Questo protocollo descrive una piattaforma di coltura cellulare riconfigurabile basata su membrana che integra il formato a pozzetto aperto con capacità di flusso del fluido. Questa piattaforma è compatibile con i protocolli standard e consente transizioni reversibili tra le modalità di coltura a pozzetto aperto e microfluidica, soddisfacendo le esigenze dei laboratori di ingegneria e bioscienze.

Abstract

I sistemi microfisiologici sono piattaforme di coltura cellulare miniaturizzate utilizzate per imitare la struttura e la funzione dei tessuti umani in un ambiente di laboratorio. Tuttavia, queste piattaforme non hanno ottenuto un'adozione diffusa nei laboratori di bioscienze, dove gli approcci basati su membrana a pozzetto aperto fungono da gold standard per imitare le barriere tissutali, nonostante la mancanza di capacità di flusso dei fluidi. Questo problema può essere attribuito principalmente all'incompatibilità dei sistemi microfisiologici esistenti con i protocolli standard e gli strumenti sviluppati per i sistemi a pozzo aperto.

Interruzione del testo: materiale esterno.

Lemma run_assign_memory e l r ty s a s1 x s2 s3 m fuel :
  n_lhs e = Some l -> n_rhs e = Some r -> n_ty l = Some ty -> plain_member l ->
  eval_addr n l s = Some (a, s1) -> used r (eval n r s1) = Some (x, s2) -> store_as V ty s2 a x = Some s3 ->
  rel s m -> room e m ->
  gwp (gen_addr tr fuel (Some l) ;;
       rhs ← deref (Some r) ;
       (if value_is_simple rhs then ins "MOVR R1, R0" ;; gen_expr tr fuel (Some r)
        else push_tmp ;; gen_expr tr fuel (Some r) ;; pop_tmp "R1") ;;
       store l) (fun _ => after s3 (Some x) m) m.
Proof.
  intros El Er Tl Hpl Ha Hx Hs HR Hroom. apply used_spec in Hx as [_ Hx].
  gstep. eapply gwp_mono; [done..|apply (sa_addr _ IH l s a s1 m fuel Ha HR)|].
  { apply (room_child e l m m); [tauto|done|lia]. }
  intros [] m1 A1. pose proof (af_rel _ _ _ _ A1) as HR1. pose proof (af_sp _ _ _ _ A1) as S1.
  gsome. gstep.
  assert (Hstore : forall m', after s2 (Some x) m m' -> regs m' 1 = a -> gwp (store l) (fun _ => after s3 (Some x) m) m').
  { intros m' A E1. apply (run_store l ty s2 a x s3); [apply A|done|done|done|by apply A|done|].
    intros m'' HR' S' Hg Hf. eapply after_trans; [exact A|]. split; [done|done|done|]. intros ? [= <-]. rewrite Hg. by apply A. }
  destruct (value_is_simple r) eqn:Es.
  - gstep. eapply gwp_ins_alu; [reads_now|apply (rl_words _ _ HR1)|reflexivity|]. intros m2 E2 K2.
    assert (HR2 : rel s1 m2) by (by eapply rel_keep).
    destruct (proj1 (simple_run n) r s1 (Some x) s2 m2 Hx Es HR2) as [-> Hg].
    eapply gwp_mono; [done..|apply Hg|]. intros [] m3 [K3 X3]. apply Hstore.
    + eapply after_next; [exact A1|eapply (keep_trans [0; 1; 7]); keep1|lit|done].
    + rewrite (kreg _ _ _ 1 K3), E2 by lit. by apply A1.
  - apply (run_saved _ s1 s2 (Some x)); [done|unfold room in Hroom; pose proof (height_child e l ltac:(tauto)); lia|].
    intros m2 HR2 S2 F2. eapply gwp_mono; [done..|apply (sa_expr _ IH r s1 (Some x) s2 m2 fuel Hx HR2)|].
    { apply (room_child e r m m2); [tauto|done|lia]. }
    intros [] m3 A3. split; [exact A3|]. intros m4 A4 X1 X0. apply Hstore.
    + by eapply after_trans.
    + rewrite X1. by apply A1.
Qed.

Lemma run_assign_reg v r s x s1 m fuel :
  v ∈ locals -> is_promoted vars v = true -> (q ← r ; used q (eval n q s)) = Some (x, s1) ->
  rel s m -> (forall q, r = Some q -> room q m) ->
  gwp (gen_expr tr fuel r ;; ins_sym ("MOVR " ++ reg_name (o_reg (vars v)))%string (str "R0"))
    (fun _ => after (s1 <| rv ::= fun f => upd f v x |>) (Some x) m) m.
Proof.
  intros Hl Hp Hx HR Hroom. gstep. apply (run_value _ s x s1); [done..|]. intros m1 A1.
  pose proof (af_value _ _ _ _ A1 x eq_refl) as X1. pose proof (Hreg v Hl Hp) as Hr.
  apply run_to_reg; [done|exact (rl_words _ _ (af_rel _ _ _ _ A1))|]. intros m2 E2 K2. split.
  - apply (rel_promoted s1 m1); [apply A1|done|done|done|by rewrite E2].
  - rewrite (k_sp _ _ _ K2). apply A1.
  - intros b Hb Hrg. rewrite (k_mem _ _ _ K2). by apply A1.
  - intros ? [= <-]. rewrite (kreg _ _ _ 0 K2); [done|]. rewrite list_elem_of_singleton. intros E. rewrite <- E in Hr. revert Hr. lit.
Qed.

Lemma emits_each fuel ps g g' p e :
  emits (each_g (fun q => gen_stmt tr fuel (Some q)) ps) g tt g' p e -> emits_all ps g g' p e.
Proof using.
  revert g p. induction ps as [|q ps IHps]; intros g p H; cbn [each_g] in H.
  - apply emits_ret in H as (-> & -> & _). done.
  - apply emits_bind in H as ([] & g1 & mid & H1 & H2). exists fuel, g1, mid. auto.
Qed.

Lemma gst_gwp gen v s' m :
  keeps vars fn ret_label unit gen -> gst gen (Normal v) s' m -> gwp gen (fun _ => after s' v m) m.
Proof using.
  intros Hk H. apply gwp_emits. intros g [] g' e Hg He Hrom. split; [by eapply emits_keeps|]. by apply (H g g').
Qed.

Lemma gwp_gst gen v s' m : gwp gen (fun _ => after s' v m) m -> gst gen (Normal v) s' m.
Proof using. intros H g g' e Hg He Hrom. eapply run_piece; [exact H|done..|]. intros m' Hp Hr A. by apply runs_here. Qed.

Lemma sim_addr : addr_ok (S n).
Proof.
  intros e s a s' m fuel H HR Hroom. destruct fuel as [|fuel]; [by apply gwp_halt|].
  destruct (n_kind e) eqn:Ek; cbn [CSem.eval_addr] in H; rewrite Ek in H; try done; gen_addr_at Ek.
  - opt. gstep.
    eapply gwp_mono; [done..|apply (sa_expr _ IH n0 s o c m fuel ltac:(done) HR)|].
    { apply (room_child e n0 m m); [tauto|done|lia]. }
    intros [] m1 A1. pose proof (af_sp _ _ _ _ A1) as S1.
    eapply gwp_mono; [done..|apply (sa_addr _ IH n1 c a s' m1 fuel ltac:(done) (af_rel _ _ _ _ A1))|].
    { apply (room_child e n1 m m1); [tauto|done|lia]. }
    intros [] m2 A2. by eapply after_trans.
  - opt. bool_hyps. gstep. eapply gwp_mono; [done..|apply (sa_addr _ IH n0 s z s' m fuel ltac:(done) HR)|].
    { apply (room_child e n0 m m); [tauto|done|lia]. }
    intros [] m1 A1. gsome. apply (run_member_offset _ z); [exact (rl_words _ _ (af_rel _ _ _ _ A1))|by apply A1|lia|].
    intros m2 E2 K2. eapply after_next; [exact A1|exact K2|lit|]. by intros ? [= <-].
  - opt. apply (run_value (Some n0) s a s'); [by cbn|intros q [= <-]; apply (room_child e n0 m m); [tauto|done|lia]|done..].
  - opt. apply (run_var_addr z a s'); [done..|]. intros m1 E1 K1. eapply keep_after; [done|exact K1|lit|]. by intros ? [= <-].
Qed.

(** An operator with one operand: its instructions. *)
Lemma run_unary p s x s1 y m fuel (code : G unit) :
  (q ← p ; used q (eval n q s)) = Some (x, s1) -> (forall q, p = Some q -> room q m) -> rel s m ->
  (forall m1 (Q : unit -> cpu -> Prop), words m1 -> regs m1 0 = x ->
     (forall m2, regs m2 0 = y -> keep [0; 1; 7] m1 m2 -> Q tt m2) -> gwp code Q m1) ->
  gwp (gen_expr tr fuel p ;; code) (fun _ => after s1 (Some y) m) m.
Proof.
  intros Hx Hr HR Hcode. gstep. apply (run_value p s x s1); [done..|]. intros m1 A1.
  apply Hcode; [exact (rl_words _ _ (af_rel _ _ _ _ A1))|by apply A1|]. intros m2 E2 K2.
  eapply after_next; [exact A1|exact K2|lit|]. by intros ? [= <-].
Qed.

Qui, presentiamo un protocollo per la creazione di una piattaforma riconfigurabile basata su membrana con una struttura a pozzetto aperto, capacità di miglioramento del flusso e compatibilità con i protocolli convenzionali. Questo sistema utilizza un approccio di assemblaggio magnetico che consente la commutazione reversibile tra le modalità a pozzetto aperto e microfluidica. Con questo approccio, gli utenti hanno la flessibilità di iniziare un esperimento nel formato a pozzetto aperto utilizzando protocolli standard e di aggiungere o rimuovere funzionalità di flusso in base alle esigenze. Per dimostrare l'uso pratico di questo sistema e la sua compatibilità con le tecniche standard, è stato creato un monostrato di cellule endoteliali in un formato a pozzetto aperto. Il sistema è stato riconfigurato per introdurre il flusso di fluido e quindi è passato al formato a pozzetto aperto per condurre l'immunocolorazione e l'estrazione dell'RNA. Grazie alla sua compatibilità con i protocolli convenzionali a pozzo aperto e alla capacità di miglioramento del flusso, si prevede che questo design riconfigurabile sarà adottato sia dai laboratori di ingegneria che da quelli di bioscienze.

Introduzione

Le barriere vascolari fungono da interfaccia critica che separa il compartimento sanguigno dal tessuto circostante. Svolgono un ruolo fondamentale nel preservare l'omeostasi attirando le cellule immunitarie, controllando la permeabilità molecolare e proteggendo dall'intrusione di agenti patogeni nel tessuto 1,2. Sono stati sviluppati modelli di coltura in vitro per imitare il microambiente in vivo, consentendo indagini sistematiche sui fattori e sulle condizioni che influenzano le proprietà di barriera sia in stato sano che malato 3,4.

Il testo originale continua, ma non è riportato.